▶ _Supplied data_:
Lemma SetBlockSoftSyncInfo_ok id b vt c :
  cross_ok c → 0 <= b → wf vt →
  ∃ c', SetBlockSoftSyncInfo id b vt c = Some c' ∧ cross_ok c' ∧ maxBlockNum_ c' = maxBlockNum_ c ∧
    kernelType_ c' = kernelType_ c ∧ vecSubBlockDim_ c' = vecSubBlockDim_ c ∧ semCores_ c' = semCores_ c.
Proof.
  intros Hc Hb Hv. unfold SetBlockSoftSyncInfo. destruct (Z.leb_spec (maxBlockNum_ c) b); [by exists c|].
  destruct (soft_at c b Hc ltac:(lia)) as (i & -> & Hi). simpl. eexists. split; [done|]. split; [|done].
  apply with_soft_ok; [done|apply length_insert|]. apply Forall_insert; [apply Hc|]. simpl.
  by apply map_Forall_insert_2.
Qed.

Lemma Consume_ok id b vt c :
  cross_ok c → 0 <= b < maxBlockNum_ c → wf vt → wait_ok c (ConsumeBlockSoftSyncInfo id b vt c).
Proof.
  intros Hc Hb Hv. unfold ConsumeBlockSoftSyncInfo. destruct (soft_at c b Hc Hb) as (i & -> & Hi). simpl.
  destruct (mapVectorTime i !! id) as [v|] eqn:Hl; [|by left]. right.
  destruct (UpdateVectorTime_joined v vt) as (t & -> & Ht & _); [by eapply map_Forall_lookup_1 in Hi|done|]. simpl.
  eexists _, t. split; [done|]. split_and!; try done.
  apply with_soft_ok; [done|apply length_insert|]. apply Forall_insert; [apply Hc|]. simpl. by apply map_Forall_delete.
Qed.

Lemma consume_any_ok blocks id vt c :
  cross_ok c → in_range c blocks → wf vt → wait_ok c (consume_any blocks id vt c).
Proof.
  intros Hc Hr Hv. induction Hr as [|b blocks Hb Hr IH]; simpl; [by left|].
  destruct (Consume_ok id b vt c Hc Hb Hv) as [-> |(c' & t & -> & H)]; simpl; [done|]. right. by exists c', t.
Qed.

Lemma GetBlockSoftSyncInfo_ok id p vt c :
  cross_ok c → wf vt → wait_ok c (GetBlockSoftSyncInfo id p vt c).
Proof.
  intros Hc Hv. unfold GetBlockSoftSyncInfo. destruct (Z.leb_spec 0 p).
  - destruct (Z.leb_spec (maxBlockNum_ c) p); [by left|]. by apply Consume_ok; [|lia|].
  - apply consume_any_ok; [done|apply all_blocks_range|done].
Qed.

(** ** User-reported synchronisation *)

Lemma SetMstxCrossInfo_ok i vt c : cross_ok c → wf vt → cross_ok (SetMstxCrossInfo i vt c).
Proof.
  intros [] Hv. split; simpl; try done. apply map_Forall_insert_2; [|done]. split; [by destruct (default _ _)|].
  apply Forall_snoc; [|done]. destruct (mstxCrossSetMap_ c !! _) as [q|] eqn:Hl; simpl; [|constructor].
  by apply (map_Forall_lookup_1 _ _ _ _ x_mstx0) in Hl as [_ ?].
Qed.

Lemma GetMstxCrossInfo_ok i vt c : cross_ok c → wf vt → wait_ok c (GetMstxCrossInfo i vt c).
Proof.
  intros Hc Hv. unfold GetMstxCrossInfo. destruct (mstxCrossSetMap_ c !! _) as [q|] eqn:Hl; [|by left].
  pose proof (map_Forall_lookup_1 _ _ _ _ (x_mstx _ Hc) Hl) as [Hne Hf]. destruct q as [|v q]; [done|].
  inversion_clear Hf as [|? ? Hw Hf']. right.
  destruct (UpdateVectorTime_joined v vt Hw Hv) as (t & -> & Ht & _). simpl. eexists _, t. split; [done|].
  split_and!; try done. destruct Hc. split; simpl; try done. case_bool_decide.
  - by apply map_Forall_delete.
  - by apply map_Forall_insert_2.
Qed.

(** ** The barrier *)

(** The maximum of the component [i] over the workers. *)
Definition max_time (t : Z → VectorTime) (ws : list Z) (i : Z) : Z := foldr (λ w m, Z.max (time (t w) i) m) 1 ws.

(** Calls of [Wait] in sequence, with their results. *)
Fixpoint waits (rank : Z) (t : Z → VectorTime) (ws : list Z) (b : Barrier.BarrierEvent)
    : option (Barrier.BarrierEvent * list (option VectorTime)) :=
  match ws with
  | [] => Some (b, [])
  | w :: ws' => r ← Barrier.Wait rank w (t w) b; r' ← waits rank t ws' r.1; Some (r'.1, r.2 :: r'.2)
  end.

(** Between rounds, or while the workers [ws] have arrived. *)
Definition arriving (t : Z → VectorTime) (ws : list Z) (b : Barrier.BarrierEvent) : Prop :=
  Barrier.allReachBarrier_ b = false ∧ Barrier.reachedWorkers_ b = list_to_set ws ∧
  wf (Barrier.vtGlobal_ b) ∧ ∀ i, time (Barrier.vtGlobal_ b) i = max_time t ws i.

(** While the workers [ws] still have to pass. *)
Definition passing (vt : VectorTime) (ws : list Z) (b : Barrier.BarrierEvent) : Prop :=
  Barrier.allReachBarrier_ b = true ∧ Barrier.reachedWorkers_ b = list_to_set ws ∧ Barrier.vtGlobal_ b = vt.

Lemma empty_time v i : wf v → empty v = true → time v i = 1.
Proof.
  intros Hw He. unfold empty in He. bool_prop. unfold time, entries. destruct (heap v); [by rewrite H0|]. by rewrite H.
Qed.

Section barrier.
Context (t : Z → VectorTime) (Ht : ∀ w, wf (t w)).

Lemma arrive_spec rank w ws b :
  arriving t ws b → w ∉ ws → NoDup ws →
  ∃ b', Barrier.arrive rank w (t w) b = Some (b', negb (rank <=? Z.of_nat (S (length ws)))) ∧
    Barrier.allReachBarrier_ b' = (rank <=? Z.of_nat (S (length ws))) ∧
    Barrier.reachedWorkers_ b' = list_to_set (w :: ws) ∧ wf (Barrier.vtGlobal_ b') ∧
    ∀ i, time (Barrier.vtGlobal_ b') i = max_time t (w :: ws) i.
Proof.
  intros (Ha & Hr & Hw & Hv) Hn Hd. unfold Barrier.arrive. rewrite Ha.
  assert (∃ vt, (if empty (Barrier.vtGlobal_ b) then Some (t w)
                 else VectorClock.UpdateVectorTime (t w) (Barrier.vtGlobal_ b)) = Some vt ∧ wf vt ∧
    ∀ i, time vt i = max_time t (w :: ws) i) as (vt & -> & Hwv & Hvt).
  { destruct (empty (Barrier.vtGlobal_ b)) eqn:He.
    - exists (t w). split_and!; auto. intros i. simpl. fold (max_time t ws i).
      rewrite <- Hv, (empty_time (Barrier.vtGlobal_ b)) by done. pose proof (time_range (t w) i (Ht w)). lia.
    - destruct (UpdateVectorTime_joined (t w) (Barrier.vtGlobal_ b)) as (vt & H1 & H2 & H3); [auto..|].
      exists vt. split_and!; auto. intros i. rewrite H3, Hv. simpl. fold (max_time t ws i). lia. }
  cbn [mbind option_bind]. unfold Barrier.IsAllReachBarrier. simpl.
  assert (size ({[w]} ∪ Barrier.reachedWorkers_ b) = S (length ws)) as ->.
  { rewrite Hr, size_union by set_solver. rewrite size_singleton, size_list_to_set by done. lia. }
  destruct (rank <=? Z.of_nat (S (length ws))); eexists; (split; [done|]); simpl; rewrite Hr; split_and!; done.
Qed.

▶ _How to complete this task_: Report all lines of the data above that include the string "right".

▶ _Answer to the problem_:
  destruct (mapVectorTime i !! id) as [v|] eqn:Hl; [|by left]. right.
  destruct (Consume_ok id b vt c Hc Hb Hv) as [-> |(c' & t & -> & H)]; simpl; [done|]. right. by exists c', t.
  inversion_clear Hf as [|? ? Hw Hf']. right.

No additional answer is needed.